### Task instructions
Select and copy out every line in the records containing "option".
-----
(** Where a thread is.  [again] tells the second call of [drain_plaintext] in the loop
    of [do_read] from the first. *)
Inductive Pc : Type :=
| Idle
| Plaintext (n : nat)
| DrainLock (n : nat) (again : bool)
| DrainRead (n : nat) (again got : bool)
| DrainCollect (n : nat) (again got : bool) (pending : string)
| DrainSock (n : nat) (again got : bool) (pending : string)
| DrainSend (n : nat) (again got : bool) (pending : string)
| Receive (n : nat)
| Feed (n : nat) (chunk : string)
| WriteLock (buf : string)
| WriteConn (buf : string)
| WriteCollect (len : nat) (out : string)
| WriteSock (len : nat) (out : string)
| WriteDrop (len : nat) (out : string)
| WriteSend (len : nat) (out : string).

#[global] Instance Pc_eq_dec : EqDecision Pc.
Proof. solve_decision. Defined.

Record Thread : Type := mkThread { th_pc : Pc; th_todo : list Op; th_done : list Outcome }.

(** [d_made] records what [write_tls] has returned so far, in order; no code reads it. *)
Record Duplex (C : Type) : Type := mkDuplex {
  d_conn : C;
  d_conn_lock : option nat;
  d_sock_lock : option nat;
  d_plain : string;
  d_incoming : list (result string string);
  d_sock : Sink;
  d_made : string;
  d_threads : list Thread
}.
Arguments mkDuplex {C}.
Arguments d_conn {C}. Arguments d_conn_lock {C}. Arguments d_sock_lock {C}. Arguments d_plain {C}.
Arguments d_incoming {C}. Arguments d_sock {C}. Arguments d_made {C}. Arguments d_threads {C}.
-----
### The completed task
  d_conn_lock : option nat;
  d_sock_lock : option nat;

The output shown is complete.